◆ THE TASK: Find the string "value" in the listing and report every line that has it.

◆ DATA SUPPLIED:
(** C2.  The drain loop of [conn_readcb] terminates from every state of
    the input buffer: with more passes allowed than there are bytes it
    returns.  Each pass asks for the length [inputs] it has just read and
    moves [writes] bytes with [0 <= writes <= inputs]; while there is
    something to move every pass moves at least one byte; there is at
    least one pass and at most as many as there were bytes (one for an
    empty buffer); and on exit the bytes moved add up to the bytes that
    were available, the input is empty and the output has gained them. *)
Theorem drain_terminates (evbuf_in evbuf_out : evbuffer) (fuel : nat) :
  (length evbuf_in < fuel)%nat →
  ∃ log : list (Z * Z),
    conn_readcb_loop fuel evbuf_in evbuf_out []
    = Some ([], evbuf_out ++ evbuf_in, log)
    ∧ sumZ (map snd log) = evbuffer_get_length evbuf_in
    ∧ Forall (λ p, 0 ≤ p.2 ≤ p.1 ∧ p.1 ≤ evbuffer_get_length evbuf_in) log
    ∧ (evbuf_in ≠ [] → Forall (λ p, 0 < p.2) log)
    ∧ (1 ≤ length log ≤ Nat.max 1 (length evbuf_in))%nat.
Proof. intros Hfuel. exact (conn_readcb_loop_spec fuel evbuf_in evbuf_out [] Hfuel). Qed.

(** C7.  With an empty input buffer the drain is a no-op on the buffers:
    the loop makes one pass that asks for zero bytes and moves zero bytes,
    and any number of invocations of [conn_readcb] in a row leaves the
    whole state as it was except for the line printed by each call; in
    particular the bufferevent, both its buffers and the wire are the
    same. *)
Theorem empty_drain_noop (w : world) (bev : Z) (b : bufferevent) (n : nat) :
  conns w !! bev = Some b →
  bev_input b = [] →
  conn_readcb_loop 1 (bev_input b) (bev_output b) []
  = Some ([], bev_output b, [(0, 0)])
  ∧ ∃ w' : world,
      exec (repeat_m n (conn_readcb bev)) w = Some w'
      ∧ w' = set_stdout (stdout w ++ replicate n ("Received" +:+ nl)) w
      ∧ conns w' !! bev = Some b
      ∧ conns w' = conns w
      ∧ wire w' = wire w.
Proof.
  intros Hb Hin. split.
  - rewrite Hin. simpl.
    destruct (remove_buffer_moves [] (bev_output b) 0)
      as (moved & rest & Hsplit & Hmove & Hle & _); [done|].
    symmetry in Hsplit. apply app_eq_nil in Hsplit as [-> ->].
    change (evbuffer_get_length []) with 0. rewrite Hmove. simpl.
    by rewrite app_nil_r.
  - exists (set_stdout (stdout w ++ replicate n ("Received" +:+ nl)) w).
    split; [|by repeat split].
    revert w Hb.
    induction n as [|n IH]; intros w Hb; simpl.
    + unfold exec. simpl. rewrite app_nil_r. by destruct w.
    + unfold exec. erewrite bind_exec by (by eapply conn_readcb_empty).
      specialize (IH (set_stdout (stdout w ++ ["Received" +:+ nl]) w) Hb).
      unfold exec in IH. rewrite IH. simpl.
      by rewrite <- app_assoc.
Qed.

End Claims.

Section EventClaims.
Context {T : Transport} {L : TransportLaws T}.

(** C3.  When [conn_eventcb] is invoked on a connection set up by
    [listener_cb] with a mask that holds a terminating condition
    (read error, write error, end of file or unrecoverable error), it
    returns with the connection [CLOSED]: the bufferevent with both buffers
    is gone and its socket is closed, in the same step.  Nothing is retried
    and nothing else moves: every other connection, the listener, the
    signal registration, the wires, the exit timers and the break flag are
    as before. *)
Theorem terminating_event_closes (w : world) (bev : Z) (b : bufferevent)
    (events : Z) (err : string) :
  conns w !! bev = Some b →
  accepted_bev b →
  Z.land events terminating_mask ≠ 0 →
  ∃ w' : world,
    conn_eventcb bev events err w = Some (tt, w')
    ∧ state_of w bev = ACTIVE
    ∧ state_of w' bev = CLOSED
    ∧ bev ∈ closed_fds w'
    ∧ (∀ fd : Z, fd ≠ bev → conns w' !! fd = conns w !! fd)
    ∧ (∀ fd : Z, fd ≠ bev → fd ∈ closed_fds w' ↔ fd ∈ closed_fds w)
    ∧ listener w' = listener w
    ∧ signal_event w' = signal_event w
    ∧ wire w' = wire w
    ∧ exit_timers w' = exit_timers w
    ∧ event_break w' = event_break w.
Proof.
  intros Hb (Hopt & _) _. eexists. split; [by apply conn_eventcb_exec|].
  unfold released, state_of. rewrite Hopt, Hb. simpl.
  rewrite lookup_delete_eq.
  split; [done|]. split; [done|].
  split; [by apply elem_of_union_l, elem_of_singleton|].
  split; [intros fd Hfd; by rewrite lookup_delete_ne|].
  split; [|by repeat split].
  intros fd Hfd. rewrite elem_of_union, elem_of_singleton. tauto.
Qed.

(** C9.  Every invocation of [conn_eventcb] on a live connection frees
    it, whatever the mask: for every value of [events] the call returns
    and the connection is [CLOSED] afterwards.  This includes the masks
    without any terminating condition: the empty mask, [connected] alone
    and [timeout] alone. *)
Theorem any_event_closes (w : world) (bev : Z) (b : bufferevent)
    (events : Z) (err : string) :
  conns w !! bev = Some b →
  (∃ w' : world,
     conn_eventcb bev events err w = Some (tt, w')
     ∧ state_of w' bev = CLOSED
     ∧ conns w' = delete bev (conns w))
  ∧ Z.land 0 terminating_mask = 0
  ∧ Z.land BEV_EVENT_CONNECTED terminating_mask = 0
  ∧ Z.land BEV_EVENT_TIMEOUT terminating_mask = 0.
Proof.
  intros Hb. split; [|done]. eexists. split; [by apply conn_eventcb_exec|].
  unfold released, state_of. destruct (c_true _); simpl;
    by rewrite lookup_delete_eq.
Qed.

(** C6.  A failure to construct the bufferevent in [listener_cb] is not
    passed over: the callback writes a diagnostic and asks the loop to
    break, without registering anything for the socket.  A running loop
    returns at once when this happens, whatever notifications were still to
    come; from startup, [main] then runs to its end: the whole server
    stops.  An event on a connection, by contrast, leaves the break flag
    alone and the loop goes on with the next notification. *)
Theorem failed_accept_stops_server :
  (∀ (w : world) (fd : Z),
     ∃ w' : world,
       listener_cb fd false w = Some (tt, w')
       ∧ event_break w' = true
       ∧ stderr w' = stderr w ++ ["Error constructing bufferevent!"]
       ∧ conns w' = conns w)
  ∧ (∀ (w : world) (t fd : Z) (rest : schedule),
       armed w → due (exit_timers w) t = None →
       event_base_dispatch ((t, Accept fd false) :: rest) w
       = Some (Loopbreak,
               set_event_break true
                 (set_stderr (stderr w ++ ["Error constructing bufferevent!"])
                    (set_now t w))))
  ∧ (∀ (env : startup_env) (pre rest : schedule) (t fd : Z),
       startup_ok env = true →
       Forall (λ e, is_interrupt e.2 = false) pre →
       Forall (λ e, is_failed_accept e.2 = false) pre →
       ∃ w_run : world,
         serve_all pre ready_world = Some (tt, w_run)
         ∧ event_base_dispatch (pre ++ (t, Accept fd false) :: rest) ready_world
           = Some (Loopbreak,
                   set_event_break true
                     (set_stderr (stderr w_run ++ ["Error constructing bufferevent!"])
                        (set_now t w_run)))
         ∧ ∃ w_end : world,
             main env (pre ++ (t, Accept fd false) :: rest) init_world
             = Some (0, w_end))
  ∧ (∀ (w : world) (t fd events : Z) (err : string) (rest : schedule),
       armed w → event_break w = false → due (exit_timers w) t = None →
       ∃ w' : world,
         deliver (ConnEvent fd events err) (set_now t w) = Some (tt, w')
         ∧ event_break w' = false
         ∧ event_base_dispatch ((t, ConnEvent fd events err) :: rest) w
           = event_base_dispatch rest w').
Proof.
  split; [|split; [|split]].
  - intros w fd. eexists. split; [apply listener_cb_exec_fail|]. by repeat split.
  - intros w t fd rest Harmed Hdue. by apply dispatch_breaks.
  - intros env pre rest t fd Hok Hquiet Hacc.
    assert (Harmed : armed ready_world) by (split; [done|by eexists]).
    destruct (dispatch_runs pre ((t, Accept fd false) :: rest) ready_world Harmed
                eq_refl Hacc) as (w_run & Hrun & _ & Hloop).
    { simpl. rewrite (armed_by_quiet pre Hquiet). constructor. }
    destruct (serve_all_effect pre ready_world Harmed)
      as (w_run' & lines & Hrun' & Harmed' & Htimers & _).
    rewrite Hrun in Hrun'. injection Hrun' as <-.
    rewrite (armed_by_quiet pre Hquiet) in Htimers. simpl in Htimers.
    assert (Hbreak := dispatch_breaks t fd rest w_run Harmed').
    rewrite Htimers in Hbreak. specialize (Hbreak eq_refl).
    exists w_run. split; [done|]. rewrite Hloop. split; [done|].
    rewrite (main_startup_ok env _ Hok), Hloop, Hbreak. by eexists.
  - intros w t fd events err rest Harmed Hbrk Hdue.
    destruct (deliver_effect (ConnEvent fd events err) (set_now t w)
                (armed_set_now t w Harmed))
      as (w' & lines & Hrun & _ & _ & _ & Hbrk' & _).
    simpl in Hbrk'. rewrite Hbrk in Hbrk'. simpl in Hbrk'.
    exists w'. split; [done|]. split; [done|]. simpl.
    erewrite bind_exec by reflexivity. rewrite Hdue.
    erewrite bind_exec by reflexivity. erewrite bind_exec by exact Hrun.
    erewrite bind_exec by reflexivity. by rewrite Hbrk'.
Qed.

End EventClaims.

Section ServerClaims.
Context {T : Transport} {L : TransportLaws T}.

(** C4.  Exit status of [main].  If the event base, the listener or the
    signal event cannot be set up (creation fails, or [event_add] returns
    a negative value), [main] returns 1 having printed one diagnostic on
    the error stream and nothing else; the loop is never entered, so no
    notification of the schedule is looked at and no connection exists.
    If startup succeeds and the event loop returns, [main] tears down and
    returns 0. *)
Theorem exit_status (env : startup_env) (sched : schedule) :
  (startup_ok env = false
   ↔ base_new_ok env = false ∨ listener_bind_ok env = false
     ∨ evsignal_new_ok env = false ∨ event_add_result env < 0)
  ∧ (startup_ok env = false →
     ∃ (w : world) (diagnostic : string),
       main env sched init_world = Some (1, w)
       ∧ main env sched init_world = main env [] init_world
       ∧ conns w = ∅ ∧ wire w = ∅ ∧ closed_fds w = ∅
       ∧ stdout w = [] ∧ stderr w = [diagnostic])
  ∧ (startup_ok env = true →
     ∀ (r : loop_exit) (w : world),
       event_base_dispatch sched ready_world = Some (r, w) →
       main env sched init_world = Some (0, teardown w)).
Proof.
  split; [apply startup_ok_false|]. split.
  - intros Hfail.
    destruct (main_startup_fails env sched Hfail) as (w & d & Hmain & Hrest).
    exists w, d. split; [done|]. split; [|done].
    by apply main_startup_fails_any.
  - intros Hok r w Hloop. by rewrite (main_startup_ok env sched Hok), Hloop.
Qed.

(** C5.  Shutdown after the first interrupt.  Let the first interrupt of a
    schedule be delivered at time [t0].  [signal_cb] arms the exit of the
    loop [grace] later, and [grace] is 2 seconds.  The loop returns no
    earlier than [t0] and no later than [t0 + grace]; [main] then returns
    0 and the completion message has been printed exactly once.  Unless a
    bufferevent construction fails in between (which breaks the loop on
    the spot), the loop serves every notification that arrives before
    [t0 + grace], for old and new connections alike, exactly as if no exit
    had been requested, and returns at [t0 + grace]. *)
Theorem grace_period_shutdown (env : startup_env) (pre post : schedule) (t0 : Z) :
  startup_ok env = true →
  Forall (λ e, e.1 ≤ t0) pre →
  Forall (λ e, is_interrupt e.2 = false) pre →
  Forall (λ e, is_failed_accept e.2 = false) pre →
  Forall (λ e, t0 ≤ e.1) (before (t0 + grace) post) →
  grace = 2 * 1000000
  ∧ (∃ (r : loop_exit) (w_loop : world),
       event_base_dispatch (pre ++ (t0, Signal SIGINT) :: post) ready_world
       = Some (r, w_loop)
       ∧ (r = Loopexit (t0 + grace) ∨ r = Loopbreak)
       ∧ t0 ≤ now w_loop ≤ t0 + grace
       ∧ main env (pre ++ (t0, Signal SIGINT) :: post) init_world
         = Some (0, teardown w_loop)
       ∧ completions (teardown w_loop) = 1%nat)
  ∧ (Forall (λ e, is_failed_accept e.2 = false) (before (t0 + grace) post) →
     ∃ w_run : world,
       serve_all (pre ++ (t0, Signal SIGINT) :: before (t0 + grace) post) ready_world
       = Some (tt, w_run)
       ∧ event_base_dispatch (pre ++ (t0, Signal SIGINT) :: post) ready_world
         = Some (Loopexit (t0 + grace), set_now (t0 + grace) w_run)).
Proof.
  intros Hok Hpre Hquiet Hacc Hpost. split; [done|].
  pose proof grace_pos as Hg.
  assert (Harmed : armed ready_world) by (split; [done|by eexists]).
  split.
  - destruct (first_failed_accept (before (t0 + grace) post))
      as [Hmid|(mid & t & fd & mid' & Hsplit & Hmid)].
    + destruct (grace_run pre post t0 ready_world Harmed eq_refl eq_refl
                  Hpre Hquiet Hpost)
        as (w_run & lines & Hrun & _ & Hout & Hdone & Hloop);
        [by apply Forall_app|].
      exists (Loopexit (t0 + grace)), (set_now (t0 + grace) w_run).
      split; [done|]. split; [by left|]. split; [simpl; lia|].
      split; [by rewrite (main_startup_ok env _ Hok), Hloop|].
      by apply (completions_once _ lines).
    + destruct (before_split (t0 + grace) post) as (rest & Hpost_split & _).
      pose proof (before_window _ _ _ Hpost) as Hwin. rewrite Hsplit in Hwin.
      apply Forall_app in Hwin as [Hwin1 Hwin2].
      apply Forall_cons in Hwin2 as [Ht _]. simpl in Ht.
      destruct (grace_break pre mid (mid' ++ rest) t0 t fd ready_world Harmed
                  eq_refl eq_refl Hpre Hquiet Hwin1)
        as (w_run & lines & Hrun & Hout & Hdone & Hloop);
        [by apply Forall_app|lia|].
      assert (Hsched : pre ++ (t0, Signal SIGINT) :: post
                       = pre ++ (t0, Signal SIGINT) :: mid
                             ++ (t, Accept fd false) :: mid' ++ rest).
      { rewrite Hpost_split at 1. rewrite Hsplit. by rewrite <- app_assoc. }
      rewrite Hsched.
      eexists Loopbreak, _. split; [exact Hloop|]. split; [by right|].
      split; [simpl; lia|].
      split; [by rewrite (main_startup_ok env _ Hok), Hloop|].
      by apply (completions_once _ lines).
  - intros Hmid.
    destruct (grace_run pre post t0 ready_world Harmed eq_refl eq_refl
                Hpre Hquiet Hpost)
      as (w_run & lines & Hrun & _ & _ & _ & Hloop); [by apply Forall_app|].
    by exists w_run.
Qed.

◆ WRITTEN RESPONSE:
    it, whatever the mask: for every value of [events] the call returns
    a negative value), [main] returns 1 having printed one diagnostic on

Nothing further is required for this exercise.